ISABELLA ASHLEY: Whenever you, like, play your songs, it might brighten people's days outside their homes.
HELM: Thank you, sweetie.
UNIDENTIFIED PERSON #2: Yeah, Belle (ph).
HELM: Isn't it funny how music can make things feel bright, no matter....
ISABELLA: Yeah, even on the darkest days.
HELM: Even on the darkest days.
MICHEL: Some of the parents were crying.
UNIDENTIFIED PERSON #2: Thank you.
UNIDENTIFIED PERSON #3: Thank you so much. Thank you.
UNIDENTIFIED PERSON #4: Thank you so much. That was amazing.
HELM: Thank you. Thanks. Thanks for having us.
MICHEL: After that, the group drove to an otherwise empty bank parking lot across the street from the home of the woman who'd requested the visit.
HELM: (Singing) Take down the papers and the trash...
MICHEL: Guitarist Connor Kennedy says doing these gigs is a privilege.
CONNOR KENNEDY: It's interesting as a musician to go to so many different places and play for so many different people and have such a direct connection with them. That's not something you get in a room of a hundred people or several thousand people. It's nice. And it's right on time. And then you get a little window into what they're dealing with.
MICHEL: At each of the stops, the musicians do two, maybe three songs and head on. There's no fee, though tips are welcome. For Amy Helm and her son Lee, doing these gigs is part of his distance learning.
HELM: I will definitely putting this in his quarterly report (laughter). He loves to play, and it's been good for him. This has been very difficult on him. From my conversations with other parents, I think this is particularly hard on kids.
LEE: I was getting so bored in the house with this quarantine. And she was like, you know what? You can just come with me. We'll do it together. So the whole point of this is to really bring, like, joy to the people during this quarantine. And that's why I wanted to come is because I really wanted to help out some people during this virus.
MICHEL: Later in the afternoon, there was a performance on the sidewalk in front of a front porch full of grateful and tearful listeners. And then the musicians drove some miles along winding roads to a place in the country with a huge yard, lots of trees, sweet air and, yes, good vibes.
HELM: (Singing) Gentling me, gentling me.

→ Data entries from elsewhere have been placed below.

(** What a caller must ensure: the directory is live, the addresses are user
    addresses, new memory is not mapped yet, and the directory of the running
    process is neither freed nor resized here ([exec] builds new images). *)
Definition enabled (L : gset Z) (s : vm) (op : uop) : Prop :=
  match op with
  | UNew => True
  | UFork src sz => src ∈ L /\ 0 <= sz <= KERNBASE
  | UGrow d oldsz newsz => (d ∈ L) /\ ~ cur_dir s d /\ 0 <= oldsz < newsz /\ newsz < KERNBASE /\
      forall k, up oldsz <= k < up newsz -> view s d k = None
  | UShrink d oldsz newsz => (d ∈ L) /\ ~ cur_dir s d /\ 0 <= newsz < oldsz /\ oldsz <= KERNBASE
  | UFault d va => (d ∈ L) /\ 0 <= va < KERNBASE
  | UWrite d va l => (d ∈ L) /\ 0 <= va /\ va + len l <= KERNBASE /\ Forall is_u8 l
  | URead d va n => (d ∈ L) /\ 0 <= va /\ 0 <= n /\ va + n <= KERNBASE
  | UFree d => (d ∈ L) /\ ~ cur_dir s d
  end.

Inductive vrun : gset Z -> vm -> list (uop * (Z * list Z)) -> gset Z -> vm -> Prop :=
| vr_nil L s : vrun L s [] L s
| vr_cons L s s1 L' s' op r tr : enabled L s op -> exec op s = Some (r, s1) -> vrun (track op r L) s1 tr L' s' ->
    vrun L s ((op, r) :: tr) L' s'.

(** The directory that an operation is addressed to. *)
Definition target (op : uop) : option Z :=
  match op with
  | UGrow d _ _ | UShrink d _ _ | UWrite d _ _ | UFree d => Some d
  | _ => None
  end.
End Mem.

(** ** Refinement *)

Section Refine.
Context {end_ meta_base pg_array_addr data_ : Z} {cpu : nat -> nat}.
Context {KI : KernelImage end_ meta_base pg_array_addr data_}.
Context {F : Z -> Z}.
Context {VE : VmEnv}.

Abbreviation bytes s := (mem (vmach s)).
Abbreviation vm_ok := (VmSpace.vm_ok (end_ := end_) (data_ := data_) (cpu := cpu) (F := F)).
Abbreviation exec := (VmMem.exec end_ meta_base pg_array_addr data_ cpu).
Abbreviation vrun := (VmMem.vrun end_ meta_base pg_array_addr data_ cpu).

(** The state between operations: the invariant with the live directories [L]. *)
Definition mem_ok (L : gset Z) (s : vm) : Prop :=
  exists own, vm_ok own None s /\ unheld own /\ forall e, e ∈ L <-> own !! e = Some RDir.

Lemma freed_views own own' s s' d : vm_ok own None s -> vm_ok own' None s' -> freed (end_ := end_) d own own' s s' ->
  forall e k, own' !! e = Some RDir -> 0 <= k < NUSER -> view s' e k = view s e k.
Proof.
  intros H H' Fr e k He Hk. assert (Hne : e <> d) by (pose proof (fr_dir _ _ _ _ _ Fr); congruence).
  pose proof (fr_others _ _ _ _ _ Fr e k He Hne Hk) as Ep. unfold view, entry_view. rewrite Ep.
  destruct (flag (pte (bytes s) e k) PTE_P) eqn:HP; [|done].
  destruct (mapped_page own' None s' e k H' He Hk) as (p & M & x & Hp & _ & Hpg & HA); [by rewrite Ep|].
  rewrite Ep in HA. rewrite HA. destruct (page_pa p Hpg) as (_ & _ & _ & -> & _). do 2 f_equal. apply read_ext.
  intros a Ha. by apply (fr_data _ _ _ _ _ Fr p M x).
Qed.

I lost it all, and that set me free.
MICHEL: Just as song has always filled sacred spaces, this, too, felt like a sanctuary.

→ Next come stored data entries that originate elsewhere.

(* ===== verification/BlockDev.v ===== *)
(** * Block devices: [src/kernel/core/blockdev.c], [src/include/buf.h]

    The table of block devices and their partitions, and [bdevrw], which hands a
    buffer to the driver of its device.  A driver is a [bdevsw]: a function on
    the buffer and on the state [D] behind it; the memory disk
    [src/kernel/driver/memide.c] is one.  [None] is a panic of the driver. *)

From S2P Require Import Prelude.

Definition BSIZE : Z := 512.
Definition NDEV : Z := 64.
Definition B_VALID : Z := 2.
Definition B_DIRTY : Z := 4.
Definition B_ERROR : Z := 8.
Definition B_INHASH : Z := 16.

(** [lock] is a sleep lock: its holder's process number, if it is locked.  The
    links are buffer numbers; [NBUF] stands for the list head. *)
Record buf := mkBuf {
  b_flags : Z;
  b_dev : Z;
  b_blockno : Z;
  b_lock : option Z;
  b_refcnt : Z;
  b_prev : nat;
  b_next : nat;
  b_hnext : option nat;
  b_data : list Z
}.

Definition set_flags (f : Z) (b : buf) : buf :=
  mkBuf f (b_dev b) (b_blockno b) (b_lock b) (b_refcnt b) (b_prev b) (b_next b) (b_hnext b) (b_data b).
Definition set_ident (d n : Z) (b : buf) : buf :=
  mkBuf (b_flags b) d n (b_lock b) (b_refcnt b) (b_prev b) (b_next b) (b_hnext b) (b_data b).
Definition set_lock (l : option Z) (b : buf) : buf :=
  mkBuf (b_flags b) (b_dev b) (b_blockno b) l (b_refcnt b) (b_prev b) (b_next b) (b_hnext b) (b_data b).
Definition set_refcnt (r : Z) (b : buf) : buf :=
  mkBuf (b_flags b) (b_dev b) (b_blockno b) (b_lock b) r (b_prev b) (b_next b) (b_hnext b) (b_data b).
Definition set_prev (p : nat) (b : buf) : buf :=
  mkBuf (b_flags b) (b_dev b) (b_blockno b) (b_lock b) (b_refcnt b) p (b_next b) (b_hnext b) (b_data b).
Definition set_next (n : nat) (b : buf) : buf :=
  mkBuf (b_flags b) (b_dev b) (b_blockno b) (b_lock b) (b_refcnt b) (b_prev b) n (b_hnext b) (b_data b).
Definition set_hnext (n : option nat) (b : buf) : buf :=
  mkBuf (b_flags b) (b_dev b) (b_blockno b) (b_lock b) (b_refcnt b) (b_prev b) (b_next b) n (b_data b).
Definition set_data (d : list Z) (b : buf) : buf :=
  mkBuf (b_flags b) (b_dev b) (b_blockno b) (b_lock b) (b_refcnt b) (b_prev b) (b_next b) (b_hnext b) d.

Definition valid (b : buf) : bool := flag (b_flags b) B_VALID.
Definition dirty (b : buf) : bool := flag (b_flags b) B_DIRTY.
Definition errored (b : buf) : bool := flag (b_flags b) B_ERROR.
Definition inhash (b : buf) : bool := flag (b_flags b) B_INHASH.

(** ** The device table *)

Section Table.
Context {D : Type}.

(** [struct bdevsw]; the function pointers may be null.  The first argument of
    [rw] is the running process. *)
Record bdevsw := mkOps {
  o_rw : option (Z -> buf -> PM D (Z * buf));
  o_nblocks : option (D -> Z -> Z)
}.

Record bdev := mkDev {
  d_ops : option bdevsw;
  d_parent : Z;
  d_start : Z;
  d_nblocks : Z;
  d_is_part : bool
}.

Definition no_dev : bdev := mkDev None 0 0 0 false.
Definition bdevtable : Type := Z -> bdev.
Definition set_dev (t : bdevtable) (n : Z) (d : bdev) : bdevtable := fun i => if i =? n then d else t i.

Definition bdevinit : bdevtable := fun _ => no_dev.

Definition bdev_register (dev : Z) (ops : option bdevsw) (t : bdevtable) : Z * bdevtable :=
  if dev >=? NDEV then (-1, t)
  else
    match ops with
    | None => (-1, t)
    | Some o => match o_rw o with
                | None => (-1, t)
                | Some _ => (0, set_dev t dev (mkDev ops dev 0 0 false))
                end
    end.

Definition has_ops (d : bdev) : bool := match d_ops d with Some _ => true | None => false end.

(** The loop of [bdev_unregister]: some other entry is a partition of [dev]. *)
Definition has_parts (dev : Z) (t : bdevtable) : bool :=
  existsb (fun i => negb (i =? dev) && has_ops (t i) && d_is_part (t i) && (d_parent (t i) =? dev))
    (Z.of_nat <$> seq 0 (Z.to_nat NDEV)).

Definition bdev_unregister (dev : Z) (t : bdevtable) : Z * bdevtable :=
  if dev >=? NDEV then (-1, t)
  else if negb (has_ops (t dev)) then (-1, t)
  else if has_parts dev t then (-1, t)
  else (0, set_dev t dev no_dev).

Definition bdev_register_part (dev parent start nblocks : Z) (t : bdevtable) : Z * bdevtable :=
  if (dev >=? NDEV) || (parent >=? NDEV) || (nblocks =? 0) then (-1, t)
  else
    match d_ops (t parent) with
    | None => (-1, t)
    | Some o => (0, set_dev t dev (mkDev (Some o) parent start nblocks true))
    end.

Definition bdev_set_nblocks (dev nblocks : Z) (t : bdevtable) : Z * bdevtable :=
  if (dev >=? NDEV) || (nblocks =? 0) then (-1, t)
  else if negb (has_ops (t dev)) || d_is_part (t dev) then (-1, t)
  else let d := t dev in (0, set_dev t dev (mkDev (d_ops d) (d_parent d) (d_start d) nblocks (d_is_part d))).

Definition bdev_nblocks (t : bdevtable) (s : D) (dev : Z) : Z :=
  if dev >=? NDEV then 0
  else
    match d_ops (t dev) with
    | None => 0
    | Some o =>
        if d_is_part (t dev) then d_nblocks (t dev)
        else if negb (d_nblocks (t dev) =? 0) then d_nblocks (t dev)
        else match o_nblocks o with None => 0 | Some f => f s dev end
    end.

(** ** Transfers *)

(** The driver for a buffer and the identity under which it gets it; [None]
    where [bdevrw] returns -1 at once. *)
Definition bdev_route (t : bdevtable) (b : buf) : option ((Z -> buf -> PM D (Z * buf)) * Z * Z) :=
  if b_dev b >=? NDEV then None
  else
    let d := t (b_dev b) in
    match d_ops d with
    | None => None
    | Some o =>
        match o_rw o with
        | None => None
        | Some rw =>
            if negb (d_is_part d) then Some (rw, b_dev b, b_blockno b)
            else if b_blockno b >=? d_nblocks d then None
            else Some (rw, d_parent d, b_blockno b +u d_start d)
        end
    end.

(** The buffer has the parent's identity while the driver works on it. *)
Definition bdevrw (t : bdevtable) (pid : Z) (b : buf) : PM D (Z * buf) := fun s =>
  match bdev_route t b with
  | None => Some ((-1, b), s)
  | Some (rw, pd, pn) =>
      match rw pid (set_ident pd pn b) s with
      | None => None
      | Some ((r, b'), s') => Some ((r, set_ident (b_dev b) (b_blockno b) b'), s')
      end
  end.
End Table.
Arguments bdevsw : clear implicits.
Arguments bdev : clear implicits.
Arguments bdevtable : clear implicits.

(** ** The memory disk *)

Section MemIde.
(** [disksize] is the number of blocks of the image. *)
Context (disksize : Z).

Record memdisk := mkMemdisk { md_block : Z -> list Z }.

Definition memide_nblocks (_ : memdisk) (_ : Z) : Z := disksize.

Definition memide_backend_rw (pid : Z) (b : buf) : PM memdisk (Z * buf) := fun s =>
  if negb (bool_decide (b_lock b = Some pid)) then None
  else if valid b && negb (dirty b) then None
  else if negb (b_dev b =? 1) then None
  else if b_blockno b >=? disksize then None
  else if dirty b then
    Some ((0, set_flags (Z.lor (Z.ldiff (b_flags b) B_DIRTY) B_VALID) b),
          mkMemdisk (fun n => if n =? b_blockno b then b_data b else md_block s n))
  else Some ((0, set_flags (Z.lor (b_flags b) B_VALID) (set_data (md_block s (b_blockno b)) b)), s).
End MemIde.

HELM: We're not constructed to listen to things on a computer and not have that three-dimensional, you know - it becomes a spiritual thing to hear somebody sing, no matter who it is and no matter what they're singing. So I get it. I mean, I sometimes feel like crying when I do it 'cause it just feels so good to connect in that way that's authentic and in real time.
MICHEL: By the end of the day, Amy Helm and her band delivered seven gigs of curbside songs, nourishment to soothe the sickened soul.
For NPR News, I'm Karen Michel in New York's Hudson Valley.